Sunday, November 13, 2016

TOW #9—Visual text: JB by Archibald MacLeish

Over the past several months, I have worked on the crew of the production of JB in our school. Being one of the leaders in stage crew, I was given a script to follow cues and to learn about the play. JB is a tragedy, based off of the Book of Job in the Old Testament. In the play, it was modernized, based in the 1950s, when it was written. It follows a man named JB and his family. JB, a very faithful and good man, is challenged by Satan, or Nickles in the play. Mr. Zuss, the equivalent of God, allows Nickles to take away JB’s blessings. Slowly, JB’s children die and he loses his job, his money, and his health. This fear and depression and, ultimately the survival of JB’s faith, can be seen through the cover of the script itself.
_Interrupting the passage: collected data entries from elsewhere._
(** Two turns of the loop: a unit buy, then a DCA buy. *)
Lemma in_service_after_two_turns :
  exists l,
    sound (data (snd (main_iteration dip_world
                        (snd (main_iteration quiet_world (__init__ NoFile))))))
          l /\
    0 <= trades_today l <= 2 /\
    restart_safe (snd (main_iteration dip_world
                         (snd (main_iteration quiet_world (__init__ NoFile))))).
Proof.
  apply (in_service_invariant
           (snd (main_iteration dip_world
                   (snd (main_iteration quiet_world (__init__ NoFile)))))).
  apply in_service_turn, in_service_turn, in_service_no_file.
Defined.

(** ** The position report *)

(** [x > 0] for a float [x], through the exact comparison of a float with an
    integer, is the comparison of floats. *)
Lemma py_gt_float_0_exact x :
  Py.gt (PFloat x) (PInt 0) = Returns (0 <? x)%float.
Proof.
  unfold Py.gt, Py.compare_with, Py.as_num, Py.num_lt, Py.cmp_float_int.
  f_equal. rewrite FloatAxioms.ltb_spec.
  change (FloatOps.Prim2SF 0) with (S754_zero false).
  destruct (FloatOps.Prim2SF x) as [[]|[]| |[] m e]; try reflexivity.
  - (* negative *)
    cbn. destruct (0 <=? e) eqn:He; [|reflexivity].
    apply Z.leb_le in He.
    assert (- Z.pos m * 2 ^ e < 0) as ->%Z.compare_lt_iff; [|done].
    apply Z.mul_neg_pos; [lia | by apply Z.pow_pos_nonneg].
  - (* positive *)
    cbn. destruct (0 <=? e) eqn:He; [|reflexivity].
    apply Z.leb_le in He.
    assert ((Z.pos m * 2 ^ e ?= 0) = Gt) as ->; [|done].
    apply Z.compare_gt_iff, Z.mul_pos_pos; [lia | by apply Z.pow_pos_nonneg].
Qed.

(** X12: on a sound ledger the position report raises exactly when shares
    are held and nothing is invested: the percentage of the profit divides by
    the invested amount.  Otherwise it returns; and in both cases it leaves
    the dict, the file and the orders alone. *)
Theorem show_position_raises_exactly (price : float) (b : bot) (l : ledger) :
  sound (data b) l ->
  fst (show_position price b) =
    (if (0 <? total_shares l)%float && (total_invested l =? 0)%float
     then Raises ZeroDivisionError else Returns tt) /\
  same_ledger b (snd (show_position price b)) /\
  orders (snd (show_position price b)) = orders b.
Proof.
  intros Hsound. split.
  - pose proof Hsound as [Hl _]. use_stores Hl.
    change (wp (show_position price)
              (fun o _ =>
                 o = if (0 <? total_shares l)%float
                        && (total_invested l =? 0)%float
                     then Raises ZeroDivisionError else Returns tt) b).
    unfold show_position.
    destruct (sound_reference _ _ Hsound) as [Hw | (R & Hw & HR)];
      rewrite Hw in Hwaiting; [|rewrite HR in Hprice].
    all: do 4 wp_float_step; rewrite py_gt_float_0_exact; cbn [wp_next].
    all: destruct (0 <? total_shares l)%float eqn:Hheld; cbn [andb];
      [|by wp_step].
    all: pose proof (float_pos_nonzero _ Hheld) as Hnz.
    all: repeat first [rewrite Hnz | wp_float_step].
    all: done.
  - assert (keeps (fun s => data s = data b /\ file s = file b /\
                            orders s = orders b) (show_position price)) as Hkeep.
    { apply keeps_show_position. by intros s ln. }
    destruct (Hkeep b) as (Hd & Hf & Ho); [done|]. by repeat split.
Qed.

(** The state after a share bought for nothing. *)
Lemma show_position_raises_after_free_share :
  fst (show_position 0%float (snd (run free_world (__init__ NoFile)))) =
    (if (0 <? total_shares (next_ledger free_world zero_ledger))%float
        && (total_invested (next_ledger free_world zero_ledger) =? 0)%float
     then Raises ZeroDivisionError else Returns tt) /\
  same_ledger (snd (run free_world (__init__ NoFile)))
    (snd (show_position 0%float (snd (run free_world (__init__ NoFile))))) /\
  orders (snd (show_position 0%float (snd (run free_world (__init__ NoFile)))))
    = orders (snd (run free_world (__init__ NoFile))).
Proof.
  apply (show_position_raises_exactly 0%float
           (snd (run free_world (__init__ NoFile)))
           (next_ledger free_world zero_ledger)).
  split; [by repeat split | by eexists].
Defined.
(** * twisted.trial._asyncrunner: suites, decorators and structural recursion

    A shallow embedding of [src/twisted/trial/_asyncrunner.py].

    Python objects live in a store indexed by object identity; a suite is an
    object whose [_tests] attribute lists the identities of its children, so
    that the in-place rebuilding done by [decorate] and the aliasing between a
    suite and the references held on it are visible in the model. *)

From stdpp Require Import gmap strings list fin_maps.
From Stdlib Require Import Lia.

(** * Part I. The model *)

(** ** Objects and the store *)

(** Object identity. *)
Abbreviation loc := nat (only parsing).

(** The concrete kinds of test case the module distinguishes: a case that
    provides [itrial.ITestCase] by itself, and the three pyunit kinds for
    which an adapter is registered at the end of the module. *)
Inductive shape :=
| TrialCase
| PyUnitCase
| FunctionTestCase
| DocTestCase.

(** The classes defined by the module that wrap a test. *)
Inductive cls :=
| TestDecorator
| _PyUnitTestCaseAdapter
| _BrokenIDTestCaseAdapter
| _ForceGarbageCollectionDecorator.

Inductive obj :=
| Case (kind : shape)
| Suite (_tests : list loc)
| Decorator (class : cls) (_originalTest : loc)
| Other.

Global Instance shape_eq_dec : EqDecision shape.
Proof. solve_decision. Defined.
Global Instance cls_eq_dec : EqDecision cls.
Proof. solve_decision. Defined.
Global Instance obj_eq_dec : EqDecision obj.
Proof. solve_decision. Defined.

Abbreviation heap := (gmap nat obj) (only parsing).

(** [iter(x)] succeeds on suites only; on every other object it raises
    [TypeError]. *)
Definition isSuite (o : obj) : bool :=
  match o with
  | Suite _ => true
  | _ => false
  end.

(** A location that holds a non-iterable object. *)
Definition isLeafAt (h : heap) (l : loc) : Prop :=
  ∃ o, h !! l = Some o ∧ isSuite o = false.

(** ** [_clearSuite], [addTest], [decorate] *)

(** [suite._tests = []] *)
Definition _clearSuite (suite : loc) (h : heap) : heap :=
  <[suite := Suite []]> h.

(** [pyunit.TestSuite.addTest]: append to [_tests]. *)
Definition addTest (suite test : loc) (h : heap) : option heap :=
  match h !! suite with
  | Some (Suite tests) => Some (<[suite := Suite (tests ++ [test])]> h)
  | _ => None
  end.
(** * BusTub buffer pool: extendible hash directory, LRU-K replacer and
      buffer pool manager instance.

    A shallow embedding of
    - [src/container/hash/extendible_hash_table.cpp],
    - [src/buffer/lru_k_replacer.cpp] (with [include/buffer/lru_k_replacer.h]),
    - [src/buffer/buffer_pool_manager_instance.cpp],
    followed by the properties of the three components.

    Conventions.  Objects held through [std::shared_ptr] live in an explicit
    store and are referred to by their address, so that aliasing is visible.
    An assertion failure ([BUSTUB_ASSERT]) or an access the language leaves
    undefined ends a run: fallible operations return [option], [None] being
    such an end.  Mutexes are not modelled: every operation is taken as one
    atomic step. *)

From Stdlib Require Import NArith ZArith List Lia Bool.
From stdpp Require Import base option list gmap.

Local Open Scope N_scope.

(** ** Buckets of the extendible hash table *)

Module Bucket.
Section Bucket.
Context {K V : Type} `{EqDecision K}.

(** The members of [ExtendibleHashTable::Bucket]: capacity, local depth and
    the key/value pairs in insertion order. *)
Record t : Type := Build { size_ : nat; depth_ : N; list_ : list (K * V) }.

(** [Bucket::Find]: the value of the first pair whose key matches. *)
Fixpoint Find_items (key : K) (l : list (K * V)) : option V :=
  match l with
  | [] => None
  | kv :: l' => if decide (kv.1 = key) then Some kv.2 else Find_items key l'
  end.
(** Decides the error test of a normalizer on any answer. *)
Ltac decide_error_test result :=
  destruct result as [ | b | z | q | s | l | d ]; cbn [breaks_error_test];
  [ left; eexists; split; [reflexivity|split; reflexivity]
  | left; eexists; split; [reflexivity|split; reflexivity]
  | left; eexists; split; [reflexivity|split; reflexivity]
  | left; eexists; split; [reflexivity|split; reflexivity]
  | cbn [py_contains bind];
    destruct (is_substring "error" s);
    [ left; eexists; split; [reflexivity|split; reflexivity] | right ]
  | cbn [py_contains bind];
    destruct (existsb (fun x => py_eqb x (VStr "error")) l);
    [ left; eexists; split; [reflexivity|split; reflexivity] | right ]
  | right; split_on_error_key d ].

Lemma trending_normalizer_raises (py_repr : value -> string) (limit : Z)
    (result : value) :
  (exists e, trending_normalizer py_repr limit result = Raise e
             /\ exn_cls e = TypeError /\ breaks_error_test result = true)
  \/ (exists record, trending_normalizer py_repr limit result = Ret record
                     /\ breaks_error_test result = false).
Proof.
  unfold trending_normalizer. decide_error_test result;
    try (eexists; split; reflexivity);
    destruct (trending_body py_repr _ limit); cbn;
    eexists; split; reflexivity.
Qed.

Lemma bonding_normalizer_raises (token_address : string) (result : value) :
  (exists e, bonding_normalizer token_address result = Raise e
             /\ exn_cls e = TypeError /\ breaks_error_test result = true)
  \/ (exists record, bonding_normalizer token_address result = Ret record
                     /\ breaks_error_test result = false).
Proof.
  unfold bonding_normalizer. decide_error_test result;
    try (eexists; split; reflexivity);
    destruct (bonding_body token_address _); cbn;
    eexists; split; reflexivity.
Qed.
                The cover consists of mainly brown tones. However, there is a large white patch in the center showcasing the title and the author. This contrast of light and dark is highly symbolic of the two main conflicting forces in the play itself. God, often represented in lighter colors (and wearing white in the play), fought with Satan, who is traditionally represented with darkness (and wore black in the play). The overpowering brown also has a symbolic element. Although God won in the end, Satan became controlling of the situation, even taking over a person’s life, much like how the brown is taking over the entire front cover.
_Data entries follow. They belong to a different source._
(** X14: the loader reads the tag, the hash and the floats of the four
    parameter groups and nothing behind them: bytes that follow the first
    [12 + 4 * (N_FEATURES * N_HIDDEN + N_HIDDEN + N_HIDDEN * 2 + 1)] bytes
    of the resource change neither the network loaded nor the line
    printed. *)
Theorem LoadDefaultNN_trailing_bytes E extra stdout :
  0 <= N_FEATURES * N_HIDDEN -> 0 <= N_HIDDEN ->
  resource_size <= Z.of_nat (length E) ->
  LoadDefaultNN (E ++ extra) stdout = LoadDefaultNN E stdout.
Proof.
  unfold resource_size, float_count, LoadDefaultNN.
  generalize (N_FEATURES * N_HIDDEN). intros nfw Hnfw Hnh Hlen.
  rewrite !magic_mismatch_spec by (rewrite ?length_app; lia).
  rewrite has_magic_app by lia. cbn [mbind option_bind].
  unfold le_load. rewrite read_bytes_app by lia.
  destruct (read_bytes E 4 8) as [hash|]; [|done].
  cbn [fmap option_fmap option_map mbind option_bind].
  rewrite load_weights_app by lia.
  destruct (load_weights E _ (4 * 3) _) as [[fw d1]|] eqn:H1; [|done].
  apply load_weights_data in H1 as Hd1. cbn [mbind option_bind].
  rewrite load_weights_app by lia.
  destruct (load_weights E _ d1 _) as [[hb d2]|] eqn:H2; [|done].
  apply load_weights_data in H2 as Hd2. cbn [mbind option_bind].
  rewrite load_weights_app by lia.
  destruct (load_weights E _ d2 _) as [[hw d3]|] eqn:H3; [|done].
  apply load_weights_data in H3 as Hd3. cbn [mbind option_bind].
  rewrite read_float_app by lia. done.
Qed.

(** ** Freedom from overflow *)

Lemma Zsum_abs_bound {A} (f g : A -> Z) (c : Z) (l : list A) :
  (forall x, Z.abs (f x) <= c * g x) ->
  Z.abs (Zsum (f <$> l)) <= c * Zsum (g <$> l).
Proof.
  intros Hfg. induction l as [|x l IH]; [cbn; lia|].
  rewrite !fmap_cons, !Zsum_cons. specialize (Hfg x). lia.
Qed.

Lemma relu_dot_bound G a off :
  Forall in_int16 a ->
  Z.abs (relu_dot G a off)
  <= 32767 * Zsum ((fun i => Z.abs (rd (HIDDEN_WEIGHTS G) (i + off))) <$> seqZ 0 N_HIDDEN).
Proof.
  intros Ha. unfold relu_dot. apply Zsum_abs_bound. intros i.
  pose proof (rd_in_int16 a i Ha) as [Hlo Hhi].
  assert (Hm : 0 <= max (rd a i) 0 <= 32767).
  { unfold max. destruct (Z.gtb_spec (rd a i) 0); lia. }
  rewrite Z.abs_mul, (Z.abs_eq (max _ _)) by lia.
  apply Z.mul_le_mono_nonneg_r; [apply Z.abs_nonneg|lia].
Qed.

Lemma weight_mass_halves G :
  0 <= N_HIDDEN ->
  weight_mass G
  = Zsum ((fun i => Z.abs (rd (HIDDEN_WEIGHTS G) (i + 0))) <$> seqZ 0 N_HIDDEN)
    + Zsum ((fun i => Z.abs (rd (HIDDEN_WEIGHTS G) (i + N_HIDDEN))) <$> seqZ 0 N_HIDDEN).
Proof.
  intros Hn. unfold weight_mass.
  replace (N_HIDDEN * 2) with (N_HIDDEN + N_HIDDEN) by lia.
  rewrite seqZ_app, fmap_app, Zsum_app by done. f_equal.
  - apply f_equal, list_fmap_ext. intros n i _. by rewrite Z.add_0_r.
  - rewrite Z.add_0_l. rewrite <- (Z.add_0_r N_HIDDEN) at 1.
    rewrite <- (fmap_add_seqZ N_HIDDEN 0 N_HIDDEN), <- list_fmap_compose.
    apply f_equal, list_fmap_ext. intros n i _. cbn. f_equal. f_equal. lia.
Qed.

Lemma output_total_bound G stm xstm :
  Forall in_int16 stm -> Forall in_int16 xstm ->
  Z.abs (output_total G stm xstm) <= 32 * Z.abs (OUTPUT_BIAS G) + 32767 * weight_mass G.
Proof.
  intros Hs Hx. unfold output_total, QUANTIZATION_PRECISION_IN.
  pose proof (relu_dot_bound G stm 0 Hs) as H0.
  pose proof (relu_dot_bound G xstm N_HIDDEN Hx) as H1.
  destruct (Z.le_gt_cases 0 N_HIDDEN) as [Hn|Hn].
  - rewrite weight_mass_halves by done. lia.
  - unfold weight_mass. rewrite (seqZ_nil 0 N_HIDDEN) in H0, H1 by lia.
    rewrite (seqZ_nil 0 (N_HIDDEN * 2)) by lia. cbn in *. lia.
Qed.

(** X15: a bound on the weights alone rules the overflow out.  If 32 times
    the magnitude of the output bias plus 32767 times the sum of the
    magnitudes of the output weights is at most [INT_MAX], then for all
    accumulators of 16-bit lanes the score is the exact total divided by
    32 * 512, in every build whose kernel covers the hidden width. *)
Theorem OutputLayer_no_overflow b G stm xstm :
  32 * Z.abs (OUTPUT_BIAS G) + 32767 * weight_mass G <= 2147483647 ->
  whole_rounds b ->
  Forall in_int16 stm -> Forall in_int16 xstm ->
  in_int32 (output_total G stm xstm)
  /\ OutputLayer b G stm xstm
     = output_total G stm xstm ÷ (QUANTIZATION_PRECISION_IN * QUANTIZATION_PRECISION_OUT).
Proof.
  intros Hmass Hb Hs Hx.
  pose proof (output_total_bound G stm xstm Hs Hx) as Hbound.
  assert (Hfit : in_int32 (output_total G stm xstm)) by (unfold in_int32; lia).
  split; [done|].
  assert (Htotal : OutputLayer b G stm xstm
                   = to_int32 (output_total G stm xstm)
                       ÷ QUANTIZATION_PRECISION_IN ÷ QUANTIZATION_PRECISION_OUT).
  { destruct b; cbn [OutputLayer whole_rounds] in *.
    - by apply OutputLayer_avx2_total.
    - by apply OutputLayer_sse_total.
    - apply OutputLayer_scalar_total. }
  rewrite Htotal, to_int32_id by done. by apply Z.quot_quot.
Qed.
End NN.

(** * The statements on the example network *)

Example ex_refresh :
  RefreshAccumulator 16 ex_KING ex_PieceBB ex_FeatureIdx ex_weights [] ex_board 0
  = replicate 16 17.
Proof. reflexivity. Qed.

Example ex_predict :
  (Predict 16 ex_KING ex_PieceBB ex_FeatureIdx Scalar ex_weights ex_board [] []).1 = 2.
Proof. reflexivity. Qed.

Example ex_load :
  LoadDefaultNN 1 1 (ex_resource ex_other_tag) []
  = Some ({| FEATURE_WEIGHTS := [48];
             HIDDEN_BIASES := [-8];
             HIDDEN_WEIGHTS := [256; -512];
             OUTPUT_BIAS := 1024;
             DEFAULT_NN_HASH := 0x0807060504030201 |},
          [nonstandard_net_message]).
Proof. reflexivity. Qed.

Lemma ex_board_occupied : enumerates_occupied ex_board [60; 4].
Proof.
  split.
  - apply NoDup_cons. split; [|apply NoDup_singleton].
    intros H%list_elem_of_singleton. discriminate H.
  - intros sq.
    etrans; [|apply (elem_of_bits (OccBB ex_board BOTH) sq); vm_compute; congruence].
    change (bits (OccBB ex_board BOTH)) with [4; 60].
    rewrite !elem_of_cons. pose proof (elem_of_nil sq). tauto.
Qed.

Lemma RefreshAccumulator_feature_sum_witness :
  RefreshAccumulator 16 ex_KING ex_PieceBB ex_FeatureIdx ex_weights [] ex_board 0
  = feature_sum 16 ex_weights (board_features ex_KING ex_PieceBB ex_FeatureIdx ex_board 0 [60; 4]).
Proof.
  destruct (RefreshAccumulator_feature_sum 16 ex_KING ex_PieceBB ex_FeatureIdx
              ex_weights [] ex_board 0 [60; 4]) as [H _].
  - vm_compute. split; [discriminate|reflexivity].
  - apply Forall_forall. intros x Hx. apply elem_of_replicate in Hx as [-> _].
    vm_compute. split; discriminate.
  - exact ex_board_occupied.
  - exact H.
Defined.

Lemma ex_board_slot : valid_slot ex_board 0 (ply ex_board).
Proof.
  split; [done|]. split; [done|].
  exists [replicate 16 13; replicate 16 0]. split; [reflexivity|]. cbn. lia.
Defined.

Lemma ApplyUpdates_feature_sum_witness :
  acc_at (ApplyUpdates 16 ex_weights ex_board 0 ex_move).2 0 (ply ex_board)
  = feature_sum 16 ex_weights [2; 0].
Proof.
  destruct (ApplyUpdates_feature_sum 16 ex_KING ex_PieceBB ex_FeatureIdx
              ex_weights ex_board 0 ex_move [1; 0] [2; 0]) as [H _].
  - left. vm_compute. discriminate.
  - exact ex_board_slot.
  - reflexivity.
  - apply perm_swap.
  - exact H.
Defined.

Lemma ApplyUpdates_no_removal_witness :
  acc_at (ApplyUpdates 16 ex_weights ex_board 0 ex_addition_only).2 0 (ply ex_board)
  = acc_at ex_board 0 (ply ex_board - 1).
Proof.
  apply (ApplyUpdates_no_removal 16 ex_weights ex_board 0 ex_addition_only).
  - reflexivity.
  - exact ex_board_slot.
  - reflexivity.
Defined.

Lemma OutputLayer_builds_agree_witness :
  OutputLayer 16 AVX2 ex_weights (replicate 16 17) (replicate 16 (-5))
  = OutputLayer 16 Scalar ex_weights (replicate 16 17) (replicate 16 (-5))
  /\ OutputLayer 16 SSE ex_weights (replicate 16 17) (replicate 16 (-5))
     = OutputLayer 16 Scalar ex_weights (replicate 16 17) (replicate 16 (-5)).
Proof.
  apply (OutputLayer_builds_agree 16 ex_weights (replicate 16 17) (replicate 16 (-5))).
  exists 1. reflexivity.
Defined.

Lemma OutputLayer_quotient_witness :
  OutputLayer 16 Scalar ex_weights (replicate 16 17) (replicate 16 15)
  = output_total 16 ex_weights (replicate 16 17) (replicate 16 15)
    ÷ (QUANTIZATION_PRECISION_IN * QUANTIZATION_PRECISION_OUT).
Proof.
  apply (OutputLayer_quotient 16 ex_weights (replicate 16 17) (replicate 16 15)).
  vm_compute. split; discriminate.
Defined.

(** C3, as stated, fails when the total leaves the range of [int]: sixteen
    lanes of 32767 against weights of 32767 total 17178820624, whose quotient
    is 1048512, and the kernel returns -63. *)
Lemma OutputLayer_overflow_counterexample :
  OutputLayer 16 Scalar ex_saturated ex_top (replicate 16 0)
  <> output_total 16 ex_saturated ex_top (replicate 16 0)
     ÷ (QUANTIZATION_PRECISION_IN * QUANTIZATION_PRECISION_OUT).
Proof. vm_compute. discriminate. Qed.

Example ex_overflow :
  output_total 16 ex_saturated ex_top (replicate 16 0) = 17178820624
  /\ output_total 16 ex_saturated ex_top (replicate 16 0)
       ÷ (QUANTIZATION_PRECISION_IN * QUANTIZATION_PRECISION_OUT) = 1048512
  /\ OutputLayer 16 Scalar ex_saturated ex_top (replicate 16 0) = -63
  /\ OutputLayer 16 AVX2 ex_saturated ex_top (replicate 16 0) = -63
  /\ OutputLayer 16 SSE ex_saturated ex_top (replicate 16 0) = -63.
Proof. repeat split. Qed.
                In addition, the brown could represent impurity, whereas the white is pure and clean. This is not only literally, due to a bomb in the play, but figuratively. Satan’s, or Nickles’s, motivations were to reveal the impurities of JB’s faithfulness to God. Though this never occurred, it does not mute the dirtiness of Nickles’s actions, or even of JB wife’s reaction to the situation. Ultimately, she agreed with her husband and stayed faithful, but during the play she comes to curse God as she is dealing with her children’s deaths.

                Simply by using contrasting colors on the cover of the script of JB, Archibald MacLeish explored the depth behind his play.